# WHAT TO DO
If a line in the entries below includes "pattern", pick it out and copy it.

# PROVIDED MATERIAL

(** The [while filenameIndex < dotIndex] loop of [genericpath._splitext]:
    [true] when a character other than the extension separator occurs at
    an index in [filenameIndex, filenameIndex + steps). *)
Fixpoint splitext_scan (p : string) (filenameIndex : Z) (steps : nat) : bool :=
  match steps with
  | O => false
  | S k =>
      if negb (String.eqb (char_at p filenameIndex) ".") then true
      else splitext_scan p (filenameIndex + 1) k
  end.

(** [os.path.splitext(p)] (posixpath: sep "/", no altsep, extsep ".") *)
Definition splitext (p : string) : string * string :=
  let sepIndex := rfind p "/" in
  let dotIndex := rfind p "." in
  if (sepIndex <? dotIndex)
     && splitext_scan p (sepIndex + 1) (Z.to_nat (dotIndex - (sepIndex + 1)))
  then (take_str (Z.to_nat dotIndex) p, drop_str (Z.to_nat dotIndex) p)
  else (p, EmptyString).

(** [s.lower()] on ASCII letters *)
Definition lower_ascii (a : ascii) : ascii :=
  let n := nat_of_ascii a in
  if ((65 <=? n) && (n <=? 90))%nat then ascii_of_nat (n + 32) else a.

Fixpoint lower (s : string) : string :=
  match s with
  | EmptyString => EmptyString
  | String a t => String (lower_ascii a) (lower t)
  end.

End Py.

(** ** Enumerator (lines 24-28) *)

Definition image_extensions : list string :=
  [".jpg"; ".jpeg"; ".png"; ".JPG"; ".JPEG"; ".PNG"].

(** [[f for f in names if f.endswith(image_extensions)]] *)
Definition image_files (names : list string) : list string :=
  List.filter (fun f => Py.endswith f image_extensions) names.

(** The reading of the specification: the extension of the name, taken
    case-insensitively, is one of jpg, jpeg, png. *)
Definition extension_ci_in_set (f : string) : bool :=
  existsb (String.eqb (Py.lower (snd (Py.splitext f)))) [".jpg"; ".jpeg"; ".png"].

(** ** Python floats

    A Python [float] is an IEEE 754 binary64 number.  The quantities of
    this program (pixel counts, byte counts, their quotients and
    percentages) stay far inside the exponent range, so a float is
    modelled by its value [mant * 2^expo] with a significand of at most 53
    bits, and every operation is the exact operation followed by rounding
    to nearest, ties to even. *)

Module Float.

Record float := mk { mant : Z; expo : Z }.

Definition zero : float := mk 0 0.

(** Nearest integer to [p / q], ties to even, for [0 <= p] and [0 < q]. *)
Definition round_half_even (p q : Z) : Z :=
  let d := p / q in
  let r := p mod q in
  match 2 * r ?= q with
  | Lt => d
  | Gt => d + 1
  | Eq => if Z.even d then d else d + 1
  end.

(** The binary64 number nearest to the rational [p / q], for [0 < q]. *)
Definition rnd (p q : Z) : float :=
  if p =? 0 then zero else
  let a := Z.abs p in
  let k := Z.log2 a - Z.log2 q in
  let above := if 0 <=? k then q * 2 ^ k <=? a else q <=? a * 2 ^ (- k) in
  let e := if above then k - 52 else k - 53 in
  let m := if 0 <=? e then round_half_even a (q * 2 ^ e)
           else round_half_even (a * 2 ^ (- e)) q in
  if m =? 2 ^ 53 then mk (Z.sgn p * 2 ^ 52) (e + 1) else mk (Z.sgn p * m) e.

(** Rounding of the dyadic number [m * 2^e]. *)
Definition rnd_dyadic (m e : Z) : float :=
  if 0 <=? e then rnd (m * 2 ^ e) 1 else rnd m (2 ^ (- e)).

(** [float(n)] *)
Definition of_int (n : Z) : float := rnd n 1.

(** [a / b] on two ints, [b <> 0]: the correctly rounded quotient. *)
Definition truediv (a b : Z) : float :=
  if 0 <? b then rnd a b else rnd (- a) (- b).

(** [x * y] *)
Definition mul (x y : float) : float :=
  rnd_dyadic (mant x * mant y) (expo x + expo y).

(** [x - y] *)
Definition sub (x y : float) : float :=
  let e := Z.min (expo x) (expo y) in
  rnd_dyadic (mant x * 2 ^ (expo x - e) - mant y * 2 ^ (expo y - e)) e.

(** [x / y] on two floats, [y] not zero *)
Definition div (x y : float) : float :=
  let d := expo x - expo y in
  let p := if 0 <=? d then mant x * 2 ^ d else mant x in
  let q := if 0 <=? d then mant y else mant y * 2 ^ (- d) in
  if 0 <? q then rnd p q else rnd (- p) (- q).

(** [int(x)]: truncation toward zero *)
Definition to_int (x : float) : Z :=
  if 0 <=? expo x then mant x * 2 ^ expo x
  else Z.quot (mant x) (2 ^ (- expo x)).

End Float.

(** ** Exceptions

    The exception classes that the primitives below raise.  All of them
    derive from [Exception]. *)

Inductive exn :=
| FileNotFoundError (path : string)
| NotADirectoryError (path : string)
| PermissionError (path : string)
| FileExistsError (path : string)
| UnidentifiedImageError (path : string)
| OSError (msg : string)
| ValueError (msg : string)
| IndexError (msg : string)
| ZeroDivisionError (msg : string)
| UnicodeEncodeError (msg : string)
| BrokenPipeError (msg : string).

(** The two [except] clauses of the program. *)
Inductive except_clause := ExceptFileNotFoundError | ExceptException.

Definition catches (c : except_clause) (e : exn) : bool :=
  match c, e with
  | ExceptException, _ => true
  | ExceptFileNotFoundError, FileNotFoundError _ => true
  | ExceptFileNotFoundError, _ => false
  end.

(** ** Pillow images

    The program never looks at a pixel: it decides which Pillow operations
    are applied.  The pixel content of an image is therefore kept as the
    term of the operations that produced it. *)

Inductive resampling := NEAREST | BOX | BILINEAR | HAMMING | BICUBIC | LANCZOS.

Inductive pixels :=
| Stored (id : N)
| Fill (r g b : Z)
| Convert (mode : string) (p : pixels)
| Band (index : nat) (p : pixels)
| Paste (canvas im : pixels)
| PasteMask (canvas im mask : pixels)
| Resize (w h : Z) (f : resampling) (p : pixels)
| Jpeg (quality : Z) (optimize : bool) (p : pixels).
(** * Aura license keys: the key codec and the machine fingerprint

    A shallow embedding of [Source/Licensing/license_generator.py]
    ([compute_signature], [generate_key], [validate_key]) and of the
    machine-id derivation of [Source/Licensing/verify_keys.py], together
    with the parts of the Python runtime these functions call:
    [str.upper], [str.strip], [str.ljust], slicing and indexing,
    [str.encode('utf-8')], [re.search] for the one pattern used, and
    [hashlib.md5].  Of [main] the three modes run from the command line
    are embedded (validation, batch, single key), and of verify_keys.py
    also the secret rebuilt from its fragments and the test keys; the
    interactive mode is left out.

    A Python [str] is a sequence of code points, so it is modelled as a
    list of numbers; exceptions are values of an error type.  The Unicode
    case table of the interpreter is a parameter of [str.upper]; on ASCII,
    where the key format lives, upper-casing is written out. *)

From Stdlib Require Import Arith NArith ZArith Ascii String Decimal DecimalString
  DecimalPos DecimalN Bool Lia List.
Import ListNotations.

Local Open Scope N_scope.

(** ** Strings, bytes and exceptions *)

Definition codepoint := N.
Definition str := list codepoint.
Definition bytes := list N.

(** A string literal of the source, as the code points of its characters. *)
Definition lit (s : string) : str := map N_of_ascii (list_ascii_of_string s).

(** The exceptions the code can meet.  [ValueError] stands for the one
    [generate_key] raises itself; [UnicodeEncodeError] (in Python a
    subclass of [ValueError]) carries the index of the first character
    that cannot be encoded.  [FileNotFoundError] and [UnicodeDecodeError]
    are what [subprocess.run] raises when the program cannot be started
    and when its output is not text in the expected encoding. *)
Inductive exn : Type :=
| ValueError (msg : str)
| AssertionError (msg : str)
| UnicodeEncodeError (position : nat)
| IndexError
| FileNotFoundError
| UnicodeDecodeError (position : nat).

Inductive result (A : Type) : Type :=
| Ok (a : A)
| Raise (e : exn).
Arguments Ok {A} a.
Arguments Raise {A} e.

Definition bind {A B} (r : result A) (k : A -> result B) : result B :=
  match r with
  | Ok a => k a
  | Raise e => Raise e
  end.

Notation "x <- r ;; k" := (bind r (fun x => k))
  (at level 61, r at next level, right associativity).

(** ** The Python builtins used by the licensing code *)

Module Py.

Definition len (s : str) : N := N.of_nat (length s).

(** [s[:n]] and [s[a:b]]: slices never raise, they clip. *)
Definition slice_to (n : nat) (s : str) : str := firstn n s.
Definition slice (a b : nat) (s : str) : str := firstn (b - a) (skipn a s).

(** [s[i]] raises [IndexError] out of range. *)
Definition index (s : str) (i : nat) : result codepoint :=
  match nth_error s i with
  | Some c => Ok c
  | None => Raise IndexError
  end.

Fixpoint startswith (s p : str) : bool :=
  match p, s with
  | [], _ => true
  | _ :: _, [] => false
  | a :: p', b :: s' => (a =? b) && startswith s' p'
  end.

Fixpoint str_eqb (s t : str) : bool :=
  match s, t with
  | [], [] => true
  | a :: s', b :: t' => (a =? b) && str_eqb s' t'
  | _, _ => false
  end.

(** [s.ljust(width)]: pad on the right with spaces. *)
Definition ljust (width : nat) (s : str) : str :=
  s ++ repeat 32 (width - length s).

(** [str.isspace] for one character (CPython's [_PyUnicode_IsWhitespace]). *)
Definition isspace (c : codepoint) : bool :=
  ((9 <=? c) && (c <=? 13)) || ((28 <=? c) && (c <=? 32))
  || (c =? 0x85) || (c =? 0xA0) || (c =? 0x1680)
  || ((0x2000 <=? c) && (c <=? 0x200A))
  || (c =? 0x2028) || (c =? 0x2029) || (c =? 0x202F)
  || (c =? 0x205F) || (c =? 0x3000).

Fixpoint lstrip (s : str) : str :=
  match s with
  | [] => []
  | c :: s' => if isspace c then lstrip s' else s
  end.

Definition rstrip (s : str) : str := rev (lstrip (rev s)).

Definition strip (s : str) : str := rstrip (lstrip s).

(** [str.upper] works character by character.  On ASCII it maps [a-z] to
    [A-Z]; elsewhere it follows the Unicode case tables (one character
    may become several), which belong to the interpreter and are taken
    as the parameter [table]. *)
Definition ascii_upper (c : codepoint) : codepoint :=
  if (97 <=? c) && (c <=? 122) then c - 32 else c.

Definition upper_char (table : codepoint -> str) (c : codepoint) : str :=
  if c <? 128 then [ascii_upper c] else table c.

Definition upper (table : codepoint -> str) (s : str) : str :=
  flat_map (upper_char table) s.

(** [str(n)] for a non-negative integer, as used by f-strings. *)
Definition str_of_int (n : N) : str :=
  lit (NilZero.string_of_uint (N.to_uint n)).

(** [s.encode('utf-8')]: surrogates (and nothing else among code points)
    cannot be encoded. *)
Definition utf8_char (c : codepoint) : option bytes :=
  if c <? 0x80 then Some [c]
  else if c <? 0x800 then
    Some [0xC0 + c / 64; 0x80 + c mod 64]
  else if c <? 0x10000 then
    if (0xD800 <=? c) && (c <=? 0xDFFF) then None
    else Some [0xE0 + c / 4096; 0x80 + (c / 64) mod 64; 0x80 + c mod 64]
  else if c <? 0x110000 then
    Some [0xF0 + c / 262144; 0x80 + (c / 4096) mod 64;
          0x80 + (c / 64) mod 64; 0x80 + c mod 64]
  else None.

Fixpoint encode_from (pos : nat) (s : str) : result bytes :=
  match s with
  | [] => Ok []
  | c :: s' =>
      match utf8_char c with
      | None => Raise (UnicodeEncodeError pos)
      | Some bs => rest <- encode_from (S pos) s' ;; Ok (bs ++ rest)
      end
  end.

Definition encode_utf8 (s : str) : result bytes := encode_from 0 s.

End Py.

(** ** [hashlib.md5] (RFC 1321) on 32-bit words *)

Module Hashlib.

Definition wrap32 (x : N) : N := x mod 0x100000000.

Definition add32 (x y : N) : N := wrap32 (x + y).

Definition not32 (x : N) : N := N.lxor (wrap32 x) 0xFFFFFFFF.

Definition rotl32 (x : N) (s : N) : N :=
  wrap32 (N.lor (N.shiftl (wrap32 x) s) (N.shiftr (wrap32 x) (32 - s))).

Definition shifts : list N :=
  [7; 12; 17; 22; 7; 12; 17; 22; 7; 12; 17; 22; 7; 12; 17; 22;
   5; 9; 14; 20; 5; 9; 14; 20; 5; 9; 14; 20; 5; 9; 14; 20;
   4; 11; 16; 23; 4; 11; 16; 23; 4; 11; 16; 23; 4; 11; 16; 23;
   6; 10; 15; 21; 6; 10; 15; 21; 6; 10; 15; 21; 6; 10; 15; 21].

Definition sines : list N :=
  [0xd76aa478; 0xe8c7b756; 0x242070db; 0xc1bdceee;
   0xf57c0faf; 0x4787c62a; 0xa8304613; 0xfd469501;
   0x698098d8; 0x8b44f7af; 0xffff5bb1; 0x895cd7be;
   0x6b901122; 0xfd987193; 0xa679438e; 0x49b40821;
   0xf61e2562; 0xc040b340; 0x265e5a51; 0xe9b6c7aa;
   0xd62f105d; 0x02441453; 0xd8a1e681; 0xe7d3fbc8;
   0x21e1cde6; 0xc33707d6; 0xf4d50d87; 0x455a14ed;
   0xa9e3e905; 0xfcefa3f8; 0x676f02d9; 0x8d2a4c8a;
   0xfffa3942; 0x8771f681; 0x6d9d6122; 0xfde5380c;
   0xa4beea44; 0x4bdecfa9; 0xf6bb4b60; 0xbebfbc70;
   0x289b7ec6; 0xeaa127fa; 0xd4ef3085; 0x04881d05;
   0xd9d4d039; 0xe6db99e5; 0x1fa27cf8; 0xc4ac5665;
   0xf4292244; 0x432aff97; 0xab9423a7; 0xfc93a039;
   0x655b59c3; 0x8f0ccc92; 0xffeff47d; 0x85845dd1;
   0x6fa87e4f; 0xfe2ce6e0; 0xa3014314; 0x4e0811a1;
   0xf7537e82; 0xbd3af235; 0x2ad7d2bb; 0xeb86d391].

Record state : Type := State { sA : N; sB : N; sC : N; sD : N }.

Definition init : state :=
  State 0x67452301 0xefcdab89 0x98badcfe 0x10325476.

(** The round function and the index of the message word for step [i]. *)
Definition mix (i : N) (b c d : N) : N :=
  if i <? 16 then N.lor (N.land b c) (N.land (not32 b) d)
  else if i <? 32 then N.lor (N.land d b) (N.land (not32 d) c)
  else if i <? 48 then N.lxor b (N.lxor c d)
  else N.lxor c (N.lor b (not32 d)).

Definition word_index (i : N) : N :=
  if i <? 16 then i
  else if i <? 32 then (5 * i + 1) mod 16
  else if i <? 48 then (3 * i + 5) mod 16
  else (7 * i) mod 16.

Definition step (m : list N) (st : state) (i : N) : state :=
  let f := mix i (sB st) (sC st) (sD st) in
  let g := nth (N.to_nat (word_index i)) m 0 in
  let k := nth (N.to_nat i) sines 0 in
  let s := nth (N.to_nat i) shifts 0 in
  let f' := add32 (add32 (add32 f (sA st)) k) g in
  State (sD st) (add32 (sB st) (rotl32 f' s)) (sB st) (sC st).

Definition steps : list N := map N.of_nat (seq 0 64).

Definition compress (st : state) (m : list N) : state :=
  let r := fold_left (step m) steps st in
  State (add32 (sA st) (sA r)) (add32 (sB st) (sB r))
        (add32 (sC st) (sC r)) (add32 (sD st) (sD r)).

(** Padding: a 1 bit, zeros up to 56 mod 64, the bit length on 64 bits. *)
Definition le_bytes (n : nat) (x : N) : bytes :=
  map (fun i => (x / 2 ^ (8 * N.of_nat i)) mod 256) (seq 0 n).

Definition pad (msg : bytes) : bytes :=
  let n := length msg in
  let zeros := ((64 - (n + 9) mod 64) mod 64)%nat in
  msg ++ [0x80] ++ repeat 0 zeros
      ++ le_bytes 8 ((8 * N.of_nat n) mod 2 ^ 64).

Definition le_word (bs : bytes) : N :=
  fold_right (fun b acc => b mod 256 + 256 * acc) 0 bs.

(** Cut a byte string into 64-byte blocks of sixteen words each. *)
Fixpoint blocks (fuel : nat) (bs : bytes) : list (list N) :=
  match fuel, bs with
  | O, _ => []
  | _, [] => []
  | S fuel', _ =>
      map (fun j => le_word (firstn 4 (skipn (4 * j) bs))) (seq 0 16)
        :: blocks fuel' (skipn 64 bs)
  end.

Definition digest_state (msg : bytes) : state :=
  let p := pad msg in
  fold_left compress (blocks (length p) p) init.

Definition digest (msg : bytes) : bytes :=
  let st := digest_state msg in
  le_bytes 4 (sA st) ++ le_bytes 4 (sB st)
    ++ le_bytes 4 (sC st) ++ le_bytes 4 (sD st).

Definition hex_digit (n : N) : codepoint :=
  if n <? 10 then 48 + n else 87 + n.

Definition hex_byte (b : N) : str :=
  [hex_digit ((b / 16) mod 16); hex_digit (b mod 16)].

(** [hashlib.md5(data).hexdigest()]: 32 lower-case hexadecimal digits. *)
Definition md5_hexdigest (msg : bytes) : str :=
  flat_map hex_byte (digest msg).

End Hashlib.

(** ** [re.search] for the volume-serial pattern and [int(_, 16)] *)

Module Re.

Definition is_hex (c : codepoint) : bool :=
  ((48 <=? c) && (c <=? 57)) || ((65 <=? c) && (c <=? 70))
  || ((97 <=? c) && (c <=? 102)).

# SOLUTION TO THIS TASK
    [str.encode('utf-8')], [re.search] for the one pattern used, and
(** ** [re.search] for the volume-serial pattern and [int(_, 16)] *)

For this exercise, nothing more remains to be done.